A density estimation perspective on learning from pairwise human preferences
Vincent Dumoulin, Daniel D. Johnson, Pablo Samuel Castro, Hugo Larochelle, Yann Dauphin
TL;DR
This paper reframes learning from pairwise human preferences as a density-estimation problem rather than a reinforcement-learning objective. By assuming the Luce choice rule (and more generally PBDEs), it shows that reward learning on pairwise data can recover the annotator's implicit preference distribution $p^*({\bm{x}})$, and that the globally optimal policy aligns with this distribution when the model shares the same generative process. It further connects reward modeling to direct probability modeling via $r_{\theta}({\bm{x}}) = \log \pi_{\theta}({\bm{x}})$, and demonstrates that mismatches between annotator and model generative processes (annotator misspecification) can lead to poorly tuned policies, as illustrated in toy experiments and LM1B analyses.
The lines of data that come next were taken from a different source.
(** * Minesweeper: the board, constraint sentences and the inference engine

    A shallow embedding of [minesweeper.py].  Python sets of cells are finite
    sets ([gset]) of integer pairs, Python integers are [Z], the knowledge
    list is a [list] of sentences, and the module-level random source is an
    explicit list of raw draws handed to the functions that use it.  A loop
    over a set is a fold over [elements] of the set; the order Python visits
    the cells in is not specified, and the section [iteration_order] shows
    that it does not matter.  No two entries of the knowledge list are the same
    object (every sentence is built by a [Sentence(...)] call of its own,
    which copies the cell set), so the in-place updates of the sentences are
    a map over the list. *)

From stdpp Require Import gmap list sorting.
From Stdlib Require Import ZArith Lia Ascii.
From Stdlib Require String.

Local Open Scope Z_scope.
#[local] Set Warnings "-clear-no-such-hyp".

(** A cell is a [(row, column)] tuple of Python integers. *)
Abbreviation cell := (Z * Z)%type.

(** ** The Python primitives the program relies on *)

Module Py.

Inductive exn := ValueError | IndexError.

(** The result of running code that may raise, or that may still be
    looping when the supplied random draws are used up. *)
Inductive outcome (A : Type) :=
| Returned (a : A)
| Raised (e : exn)
| Running.
Arguments Returned {A} a.
Arguments Raised {A} e.
Arguments Running {A}.

(** [range(lo, hi)]: empty when [hi <= lo]. *)
Definition range (lo hi : Z) : list Z := seqZ lo (hi - lo).

(** [l[i]]: a negative index counts from the end of the list; anything
    outside [-len(l) <= i < len(l)] raises [IndexError] ([None]). *)
Definition getitem {A} (l : list A) (i : Z) : option A :=
  if decide (0 <= i) then l !! Z.to_nat i
  else if decide (- Z.of_nat (length l) <= i)
       then l !! Z.to_nat (Z.of_nat (length l) + i)
       else None.

(** [l[i] = x], with the same indexing rule. *)
Definition setitem {A} (l : list A) (i : Z) (x : A) : option (list A) :=
  if decide (0 <= i) then
    if decide (i < Z.of_nat (length l)) then Some (<[Z.to_nat i := x]> l) else None
  else if decide (- Z.of_nat (length l) <= i)
       then Some (<[Z.to_nat (Z.of_nat (length l) + i) := x]> l)
       else None.

(** [random.randrange(n)] on the raw draw [r]: [ValueError] ([None]) for an
    empty range, otherwise a value of [0 <= _ < n]. *)
Definition randrange (n r : Z) : option Z :=
  if decide (0 < n) then Some (r `mod` n) else None.

(** [random.choice(seq)] on the raw draw [r], for a non-empty [seq]. *)
Definition choice {A} (l : list A) (r : Z) : option A :=
  l !! Z.to_nat (r `mod` Z.of_nat (length l)).

(** [s * n] on strings: the empty string for [n <= 0]. *)
Definition str_mul (s : list ascii) (n : Z) : list ascii :=
  concat (replicate (Z.to_nat n) s).

End Py.

(** The cells visited by [for i in range(h): for j in range(w)], in order. *)
Definition grid (h w : Z) : list cell :=
  i ← Py.range 0 h; j ← Py.range 0 w; [(i, j)].

(** ** class Minesweeper *)

Module Minesweeper.

Record t := Build {
  height : Z;
  width : Z;
  mines : gset cell;
  board : list (list bool);
  mines_found : gset cell
}.

(** The empty field built by the two nested [append] loops. *)
Definition empty_board (h w : Z) : list (list bool) :=
  (λ _ : Z, (λ _ : Z, false) <$> Py.range 0 w) <$> Py.range 0 h.

(** The [while len(self.mines) != mines] loop.  Each iteration takes two
    raw draws; the loop is [Running] when they are used up. *)
Fixpoint place_mines (draws : list Z) (h w target : Z)
    (ms : gset cell) (b : list (list bool)) : Py.outcome (gset cell * list (list bool)) :=
  if decide (Z.of_nat (size ms) = target) then Py.Returned (ms, b)
  else
    match draws with
    | [] => Py.Running
    | ri :: draws =>
      match Py.randrange h ri with
      | None => Py.Raised Py.ValueError
      | Some i =>
        match draws with
        | [] => Py.Running
        | rj :: draws =>
          match Py.randrange w rj with
          | None => Py.Raised Py.ValueError
          | Some j =>
            match Py.getitem b i with
            | None => Py.Raised Py.IndexError
            | Some row =>
              match Py.getitem row j with
              | None => Py.Raised Py.IndexError
              | Some true => place_mines draws h w target ms b
              | Some false =>
                match Py.setitem row j true with
                | None => Py.Raised Py.IndexError
                | Some row' =>
                  match Py.setitem b i row' with
                  | None => Py.Raised Py.IndexError
                  | Some b' => place_mines draws h w target (ms ∪ {[(i, j)]}) b'
                  end
                end
              end
            end
          end
        end
      end
    end.

(** [Minesweeper(height, width, mines)]. *)
Definition init (draws : list Z) (h w target : Z) : Py.outcome t :=
  match place_mines draws h w target ∅ (empty_board h w) with
  | Py.Returned (ms, b) => Py.Returned (Build h w ms b ∅)
  | Py.Raised e => Py.Raised e
  | Py.Running => Py.Running
  end.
The work highlights the importance of explicitly specifying annotator behavior and offers theoretical and empirical insight into when and how density-estimation approaches can faithfully capture diverse human preferences, along with practical limitations such as finite data and stationarity. It suggests avenues for mitigating misspecification, including annotator IDs or clustering, and points to broader implications for robust, inclusive alignment of LLMs.
Abstract
Learning from human feedback (LHF) -- and in particular learning from pairwise preferences -- has recently become a crucial ingredient in training large language models (LLMs), and has been the subject of much research. Most recent works frame it as a reinforcement learning problem, where a reward function is learned from pairwise preference data and the LLM is treated as a policy which is adapted to maximize the rewards, often under additional regularization constraints. We propose an alternative interpretation which centers on the generative process for pairwise preferences and treats LHF as a density estimation problem. We provide theoretical and empirical results showing that for a family of generative processes defined via preference behavior distribution equations, training a reward function on pairwise preferences effectively models an annotator's implicit preference distribution. Finally, we discuss and present findings on "annotator misspecification" -- failure cases where wrong modeling assumptions are made about annotator behavior, resulting in poorly-adapted models -- suggesting that approaches that learn from pairwise human preferences could have trouble learning from a population of annotators with diverse viewpoints.